Exercise prompt:
From the line with "The C structures" through the line with "Definition UNW_X86_64_RBX : Z := 3.", repeat the entries verbatim, both end lines included, and add nothing.

Data for the task:
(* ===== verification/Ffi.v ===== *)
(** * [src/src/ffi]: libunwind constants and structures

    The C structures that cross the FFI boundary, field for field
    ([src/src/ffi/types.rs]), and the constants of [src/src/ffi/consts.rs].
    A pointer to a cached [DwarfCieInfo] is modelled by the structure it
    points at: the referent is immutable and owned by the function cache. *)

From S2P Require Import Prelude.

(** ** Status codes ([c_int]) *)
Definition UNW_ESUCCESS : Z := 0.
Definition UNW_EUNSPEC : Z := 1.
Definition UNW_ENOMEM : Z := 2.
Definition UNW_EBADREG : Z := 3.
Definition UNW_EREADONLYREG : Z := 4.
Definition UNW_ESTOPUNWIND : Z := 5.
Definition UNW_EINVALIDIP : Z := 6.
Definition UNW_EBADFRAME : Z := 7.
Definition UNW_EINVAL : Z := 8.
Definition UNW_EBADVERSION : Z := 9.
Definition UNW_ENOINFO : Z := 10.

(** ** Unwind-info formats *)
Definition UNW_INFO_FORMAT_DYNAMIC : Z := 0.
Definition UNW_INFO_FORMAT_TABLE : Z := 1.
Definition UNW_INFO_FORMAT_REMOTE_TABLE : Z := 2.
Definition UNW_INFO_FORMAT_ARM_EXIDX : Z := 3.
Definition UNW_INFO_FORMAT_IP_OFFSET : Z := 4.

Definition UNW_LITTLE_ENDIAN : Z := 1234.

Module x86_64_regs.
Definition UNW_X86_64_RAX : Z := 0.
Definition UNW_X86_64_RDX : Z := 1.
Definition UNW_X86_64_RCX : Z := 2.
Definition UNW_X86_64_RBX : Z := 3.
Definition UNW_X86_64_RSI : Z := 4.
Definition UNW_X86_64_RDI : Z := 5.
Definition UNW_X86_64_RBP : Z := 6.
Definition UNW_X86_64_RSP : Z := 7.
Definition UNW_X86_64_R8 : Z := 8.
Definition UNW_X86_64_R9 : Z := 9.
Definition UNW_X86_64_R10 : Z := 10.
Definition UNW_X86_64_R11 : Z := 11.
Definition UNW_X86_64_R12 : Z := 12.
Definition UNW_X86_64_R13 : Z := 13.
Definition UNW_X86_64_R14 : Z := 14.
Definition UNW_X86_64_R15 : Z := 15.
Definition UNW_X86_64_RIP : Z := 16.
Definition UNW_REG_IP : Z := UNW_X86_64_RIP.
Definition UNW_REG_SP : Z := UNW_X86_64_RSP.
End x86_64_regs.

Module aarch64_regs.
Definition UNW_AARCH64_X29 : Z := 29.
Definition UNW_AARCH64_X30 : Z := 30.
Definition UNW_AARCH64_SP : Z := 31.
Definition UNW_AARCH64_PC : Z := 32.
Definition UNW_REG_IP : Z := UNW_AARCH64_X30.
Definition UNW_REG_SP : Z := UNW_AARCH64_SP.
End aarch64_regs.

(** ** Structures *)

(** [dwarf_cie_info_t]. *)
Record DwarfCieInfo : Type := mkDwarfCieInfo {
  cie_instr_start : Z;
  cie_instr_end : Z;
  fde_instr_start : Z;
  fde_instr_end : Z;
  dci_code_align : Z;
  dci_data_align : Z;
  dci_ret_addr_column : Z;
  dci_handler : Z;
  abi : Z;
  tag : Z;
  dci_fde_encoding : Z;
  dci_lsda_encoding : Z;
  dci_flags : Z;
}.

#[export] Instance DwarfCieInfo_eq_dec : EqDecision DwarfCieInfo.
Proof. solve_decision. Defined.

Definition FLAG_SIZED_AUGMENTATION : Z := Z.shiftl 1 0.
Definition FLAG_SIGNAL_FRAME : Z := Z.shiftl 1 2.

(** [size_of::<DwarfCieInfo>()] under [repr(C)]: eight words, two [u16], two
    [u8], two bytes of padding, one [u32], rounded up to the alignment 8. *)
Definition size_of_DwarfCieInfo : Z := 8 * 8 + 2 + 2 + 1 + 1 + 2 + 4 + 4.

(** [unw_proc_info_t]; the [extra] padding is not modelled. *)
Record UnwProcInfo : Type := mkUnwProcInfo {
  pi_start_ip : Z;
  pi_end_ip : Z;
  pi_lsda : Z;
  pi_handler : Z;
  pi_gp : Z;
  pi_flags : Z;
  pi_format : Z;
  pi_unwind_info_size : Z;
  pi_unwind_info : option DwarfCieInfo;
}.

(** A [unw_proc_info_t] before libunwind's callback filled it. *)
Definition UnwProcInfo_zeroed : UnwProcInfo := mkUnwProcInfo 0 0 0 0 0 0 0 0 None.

Answer to the exercise:
    The C structures that cross the FFI boundary, field for field
    ([src/src/ffi/types.rs]), and the constants of [src/src/ffi/consts.rs].
    A pointer to a cached [DwarfCieInfo] is modelled by the structure it
    points at: the referent is immutable and owned by the function cache. *)

From S2P Require Import Prelude.

(** ** Status codes ([c_int]) *)
Definition UNW_ESUCCESS : Z := 0.
Definition UNW_EUNSPEC : Z := 1.
Definition UNW_ENOMEM : Z := 2.
Definition UNW_EBADREG : Z := 3.
Definition UNW_EREADONLYREG : Z := 4.
Definition UNW_ESTOPUNWIND : Z := 5.
Definition UNW_EINVALIDIP : Z := 6.
Definition UNW_EBADFRAME : Z := 7.
Definition UNW_EINVAL : Z := 8.
Definition UNW_EBADVERSION : Z := 9.
Definition UNW_ENOINFO : Z := 10.

(** ** Unwind-info formats *)
Definition UNW_INFO_FORMAT_DYNAMIC : Z := 0.
Definition UNW_INFO_FORMAT_TABLE : Z := 1.
Definition UNW_INFO_FORMAT_REMOTE_TABLE : Z := 2.
Definition UNW_INFO_FORMAT_ARM_EXIDX : Z := 3.
Definition UNW_INFO_FORMAT_IP_OFFSET : Z := 4.

Definition UNW_LITTLE_ENDIAN : Z := 1234.

Module x86_64_regs.
Definition UNW_X86_64_RAX : Z := 0.
Definition UNW_X86_64_RDX : Z := 1.
Definition UNW_X86_64_RCX : Z := 2.
Definition UNW_X86_64_RBX : Z := 3.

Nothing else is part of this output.